Description of the task — The reply consists of one number only: how many lines in the listing below contain the word "Swarm".

Input records —
- - - -
(** * NotesVault: the browser-side authentication service and upload handler

    A shallow embedding of [src/scripts/auth.js] (class [AuthService]) and of
    the form handler of [src/scripts/upload.js], with the properties of the
    specification proved about it.

    Conventions of the embedding.
    - A JavaScript string is a [string]: a sequence of code units, here
      restricted to the range 0..255 (Latin-1).  On that range [trim],
      [toLowerCase], the regular expressions, [TextEncoder.encode] and [btoa]
      are modelled exactly.
    - [localStorage] holds JSON text; a slot is either absent, holds a value of
      the expected shape, or holds text on which the reading code throws
      (see [Slot]).
    - Readings of the platform that differ from call to call ([Date.now],
      [crypto.getRandomValues], [Math.random], [toISOString]) are explicit
      inputs, bundled in [Ambient].
    - Every function is a computation [Js A] over the [World]: it returns a
      value or throws, and leaves a new world.  An [async] function is the
      computation of a call that is awaited before the next call starts;
      [Await] splits [register] at its awaits, for two calls in flight. *)

From Stdlib Require Import String Ascii List ZArith NArith Bool Lia DecimalString.
Import ListNotations.
Local Open Scope string_scope.

(* ================================================================== *)
(** * JavaScript strings *)

Module JsString.

Definition code (c : ascii) : N := N_of_ascii c.

(** [\s] and the characters removed by [trim], on the range 0..255:
    TAB, LF, VT, FF, CR, SPACE and NBSP. *)
Definition isWhiteSpace (c : ascii) : bool :=
  let n := code c in
  ((9 <=? n) && (n <=? 13) || (n =? 32) || (n =? 160))%N.

(** The characters [.] does not match: LF and CR. *)
Definition isLineTerminator (c : ascii) : bool :=
  let n := code c in ((n =? 10) || (n =? 13))%N.
(** A browser whose every fetch returns the two runs; the clock reads
    1000, 1001, ... *)
Definition steadyBrowser : Cache.Browser :=
  {| Cache.network := fun _ => Resolved (okResponse [runA; runB]);
     Cache.clock := fun k => 1000 + Z.of_nat k |}.

(** A browser whose every fetch succeeds with an empty list of reports. *)
Definition emptyBrowser : Cache.Browser :=
  {| Cache.network := fun _ => Resolved (okResponse []);
     Cache.clock := fun k => 1000 + Z.of_nat k |}.

(** A browser whose server answers 500. *)
Definition failingBrowser : Cache.Browser :=
  {| Cache.network := fun _ =>
       Resolved {| Cache.ok := false; Cache.status := 500;
                   Cache.json := Rejected "Unexpected end of JSON input" |};
     Cache.clock := fun k => 1000 + Z.of_nat k |}.

Definition emptyWorld : Cache.World :=
  {| Cache.reportsCache := Cache.initialCache;
     Cache.clockReads := 0; Cache.fetchCalls := 0 |}.

(** A cache filled with the two runs at time 1000. *)
Definition filledWorld : Cache.World :=
  {| Cache.reportsCache :=
       {| Cache.reports := [runA; runB]; Cache.summary := Some ∅;
          Cache.lastFetched := Some 1000; Cache.loading := false;
          Cache.error := None |};
     Cache.clockReads := 1; Cache.fetchCalls := 1 |}.

Definition twoRunsResult : Cache.Result :=
  {| Cache.resultReports := [runA; runB]; Cache.resultSummary := Some ∅ |}.

Definition noRunsResult : Cache.Result :=
  {| Cache.resultReports := []; Cache.resultSummary := Some ∅ |}.

(** The cache after a fetch at time 1000 that returned no report. *)
Definition fetchedNothingWorld : Cache.World :=
  {| Cache.reportsCache :=
       {| Cache.reports := []; Cache.summary := Some ∅;
          Cache.lastFetched := Some 1000; Cache.loading := false;
          Cache.error := None |};
     Cache.clockReads := 1; Cache.fetchCalls := 1 |}.

End Examples.

(** ** Further vocabulary *)

Module Terms.

Import JS S3.

(** The common prefix under which the catalog lists the run [id]. *)
Definition prefixFor (id : string) : CommonPrefix :=
  {| PrefixOf := "reports/" +:+ id +:+ "/" |}.
(** X2.  In every state the game reaches the page shows what the game is
    in: the score element shows [Score: ] and the score; the game-over
    message is shown and the seed hidden exactly when the game is over; the
    start message is shown exactly until the game is started; and a game
    that is over is one that was started. *)
Theorem page_shows_the_game (es : list Event) :
  let s := run es initialState in
  scoreElement s = scoreLabel (score s) /\
  (gameOver s = true <-> visible (seed s) = false) /\
  (gameOver s = true <-> gameOverMessage s = "block"%string) /\
  (gameOver s = false <-> gameOverMessage s = "none"%string) /\
  (gameStarted s = false <-> startMessage s = "block"%string) /\
  (gameStarted s = true <-> startMessage s = "none"%string) /\
  (gameOver s = true -> gameStarted s = true).
Proof.
  intros s. destruct (uiConsistent_reachable es) as (Hl & Hv & Hg & Hs & Hst).
  fold s in Hl, Hv, Hg, Hs, Hst.
  split; [exact Hl |].
  rewrite Hv, Hg, Hs.
  destruct (gameOver s), (gameStarted s); cbn; repeat split; auto; discriminate.
Qed.


(** ** The scene holds the meshes of the listed pairs, and no others *)

Lemma scene_remove_middle base i rest :
  ~ In i base -> scene_remove i (base ++ i :: rest) = base ++ rest.
Proof.
  induction base as [| c base IH]; cbn [app scene_remove In]; intros Hn.
  - destruct (decide (i = i)); [reflexivity | congruence].
  - destruct (decide (c = i)) as [-> | Hc]; [tauto |].
    rewrite IH by tauto. reflexivity.
Qed.

Lemma NoDup_app_head (base : list ObjectId) t b rest :
  NoDup (base ++ t :: b :: rest) ->
  ~ In t base /\ ~ In b base /\ NoDup (base ++ rest).
Proof.
  intros H. apply NoDup_app in H as (Hb & Hd & Hr).
  apply NoDup_cons in Hr as (_ & Hr). apply NoDup_cons in Hr as (_ & Hr).
  repeat split.
  - intros Hi. apply list_elem_of_In in Hi. apply (Hd _ Hi). left.
  - intros Hi. apply list_elem_of_In in Hi. apply (Hd _ Hi). right. left.
  - apply NoDup_app. repeat split; [assumption | | assumption].
    intros i Hi Hi'. apply (Hd _ Hi). do 2 right. exact Hi'.
Qed.

Lemma sceneCleanup_exact seedX deltaTime l :
  forall base,
    NoDup (base ++ meshIds l) ->
    sceneCleanup seedX deltaTime l (base ++ meshIds l)
    = base ++ meshIds (survivors seedX deltaTime l).
Proof.
  induction l as [| o l IH]; intros base Hnd; [reflexivity |].
  rewrite sceneCleanup_cons, survivors_cons, meshIds_cons.
  rewrite meshIds_cons in Hnd.
  destruct (NoDup_app_head _ _ _ _ Hnd) as (Ht & Hb & _).
  replace (base ++ id (top o) :: id (bottom o) :: meshIds l)
    with ((base ++ [id (top o); id (bottom o)]) ++ meshIds l) in *
    by (rewrite <- app_assoc; reflexivity).
  rewrite (IH _ Hnd). rewrite <- app_assoc. cbn [app].
  destruct (cleanupCheck (visit seedX deltaTime o)).
  - rewrite (scene_remove_middle base _ _ Ht).
    rewrite (scene_remove_middle base _ _ Hb). reflexivity.
  - cbn [app]. rewrite meshIds_cons.
    destruct (visit_ids seedX deltaTime o) as [-> ->]. reflexivity.
Qed.
(** The start point of the horizontal gridline of index [i]. *)
Lemma moves_yTick (i : Z) :
  moves (yTick_calls host this i)
  = [ ((Vector2.x (insetTopLeft host this)
        + Vector2.x (gridSize host this) * int 1)%num,
       (Vector2.y (insetTopLeft host this)
        + Vector2.y (gridSize host this)
          * (int 1 - int i / Fin (py (ticks this))))%num) ].
Proof. reflexivity. Qed.








End Gridlines.

(** ** The domain of the logarithm *)

Section LogDomain.

Variable host : Host.
Variable this : Plot.

Local Open Scope Qc_scope.

Hypothesis max_y_nonpos : py (max this) <= 0.






Lemma xs_xTick (i : Z) :
  map fst (positions (xTick_calls host this i))
  = let X := (Vector2.x (insetTopLeft host this)
              + Vector2.x (gridSize host this)
                * (int i / Fin (px (ticks this))))%num in
    [X; X; X].
Proof. reflexivity. Qed.






End LogDomain.



(** ** The constructor *)

(** C8.  Constructing a [Plot] without props throws; with a props object
    that omits the two formatters, construction returns (once the base
    class constructor has) a component whose formatters are
    [x => x.toFixed(0)] and [y => y.toFixed(0)]. *)
Theorem constructor_props (host : Host) (props : PlotProps) (super : Rect) :
  (exists e, constructor host None = Throw e)
  /\ (p_xLabelFormatter props = None ->
      p_yLabelFormatter props = None ->
      Rect_new host (Some props) = Ok super ->
      exists this,
        constructor host (Some props) = Ok this
        /\ rect this = super
        /\ xLabelFormatter this = (fun x => Number_toFixed host x 0)
        /\ yLabelFormatter this = (fun y => Number_toFixed host y 0)).
Proof.
  split.
  - unfold constructor. destruct (Rect_new host None); eexists; reflexivity.
  - intros Hx Hy Hsuper. exists (initialized host super props).
    unfold constructor. rewrite Hsuper.
    unfold initialized; cbn [rect xLabelFormatter yLabelFormatter].
    rewrite Hx, Hy. repeat split.
Qed.

(** ** Concrete runs *)

Section Concrete.

Import Sample.

Local Open Scope Qc_scope.

Lemma enough_fuel_plot0 : enough_fuel plot0 12.
Proof. split; vm_compute; lia. Defined.


Example plot0_edgePadding : edgePadding host plot0 = vec (pt 77 67).
Proof.
  unfold edgePadding. unfold_vec. f_equal; num_eq.
Qed.

Example plot0_origin :
  getPointFromPlotSpace host plot0 (pt 0 0) = vec (pt (-123) 83).
Proof.
  unfold getPointFromPlotSpace, toRelativeGridSize. unfold_vec.
  f_equal; num_eq.
Qed.

Example plot0_texts :
  texts (calls (drawShape host 12) plot0)
  = ["0"; "10"; "20"; "30"; "40"; "50"; "60"; "70"; "80"; "90"; "100";
     "0"; "10"; "20"; "30"; "40"; "50"; "60"; "70"; "80"; "90"; "100";
     ""; ""]%string.
Proof. vm_compute. reflexivity. Qed.

Example plot0_out_of_fuel :
  drawShape host 11 {| plot := plot0; context := Canvas.blank |} = None.
Proof. vm_compute. reflexivity. Qed.


(** It also fails with [max.y = 0], where the inset corner is at minus
    infinity. *)
Lemma getPointFromPlotSpace_log_of_zero :
  py (max nonpos_y) = 0
  /\ getPointFromPlotSpace host nonpos_y (min nonpos_y)
     <> insetBottomLeft host nonpos_y.
Proof.
  split; [qc_eq |].
  intros H. apply (f_equal Vector2.x) in H. vm_compute in H. discriminate H.
Qed.



(** Nor does it hold when the cardinal points are not axis-aligned. *)
Lemma gridline_skewed :
  px (min skewed) <> px (max skewed)
  /\ (Vector2.x (insetTopLeft host skewed)
      + Vector2.x (gridSize host skewed)
        * (int 0 / Fin (px (ticks skewed))))%num
     <> Vector2.x
          (getPointFromPlotSpace host skewed
             [mapToX skewed (int 0 / Fin (px (ticks skewed)))%num, int 0]%vec).
Proof.
  split; [qc_neq |].
  intros H. apply (f_equal (fun a => eqb a (int (-123)))) in H.
  vm_compute in H. discriminate H.
Qed.
(** A connection event for the handler of [c]. *)
Definition connection_event (s : Swarm) (c : ConnectionId)
    (h : Handler.Handler Query Data IoError)
    (ev : Handler.ConnectionEvent Query Data IoError) : Swarm :=
  with_handlers s (<[c := Handler.on_connection_event h ev]> (handlers s)).

Definition set_upgrades (s : Swarm) (ou : list (ConnectionId * Query * OutboundSessionId))
    (iu : list (ConnectionId * InboundSessionId)) : Swarm :=
  mk (behaviour s) (next_inbound_session_id s) (handlers s) ou iu (delivered s)
     (next_connection_id s).

Inductive step : Swarm -> Swarm -> Prop :=
  | step_connect s peer_id :
      step s (connect s peer_id)
  | step_disconnect s c h :
      handlers s !! c = Some h ->
      step s (disconnect s c h)
  | step_send_query s query peer_id :
      step s (with_behaviour s (Behaviour.send_query (behaviour s) query peer_id).2)
  | step_send_data s data inbound_session_id :
      step s (with_behaviour s (Behaviour.send_data (behaviour s) data inbound_session_id).2)
  | step_close_session s session_id :
      step s (with_behaviour s (Behaviour.close_session (behaviour s) session_id).2)
  | step_behaviour_poll s :
      step s (behaviour_poll s)
  | step_handler_poll s c h :
      handlers s !! c = Some h ->
      step s (handler_poll s c h)
  | step_inbound_substream s c h :
      handlers s !! c = Some h ->
      step s (inbound_substream s c h)
  | step_inbound_negotiated s c h i query stream l1 l2 :
      handlers s !! c = Some h ->
      inbound_upgrades s = l1 ++ (c, i) :: l2 ->
      step s (connection_event (set_upgrades s (outbound_upgrades s) (l1 ++ l2)) c h
                (Handler.FullyNegotiatedInbound query stream i))
  | step_inbound_failed s c h i l1 l2 :
      handlers s !! c = Some h ->
      inbound_upgrades s = l1 ++ (c, i) :: l2 ->
      step s (connection_event (set_upgrades s (outbound_upgrades s) (l1 ++ l2)) c h
                (Handler.ListenUpgradeError i))
  | step_outbound_negotiated s c h q o stream l1 l2 :
      handlers s !! c = Some h ->
      outbound_upgrades s = l1 ++ (c, q, o) :: l2 ->
      step s (connection_event (set_upgrades s (l1 ++ l2) (inbound_upgrades s)) c h
                (Handler.FullyNegotiatedOutbound stream o))
  | step_outbound_failed s c h q o err l1 l2 :
      handlers s !! c = Some h ->
      outbound_upgrades s = l1 ++ (c, q, o) :: l2 ->
      step s (connection_event (set_upgrades s (l1 ++ l2) (inbound_upgrades s)) c h
                (Handler.DialUpgradeError o err)).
- - - -
Expected answer — 5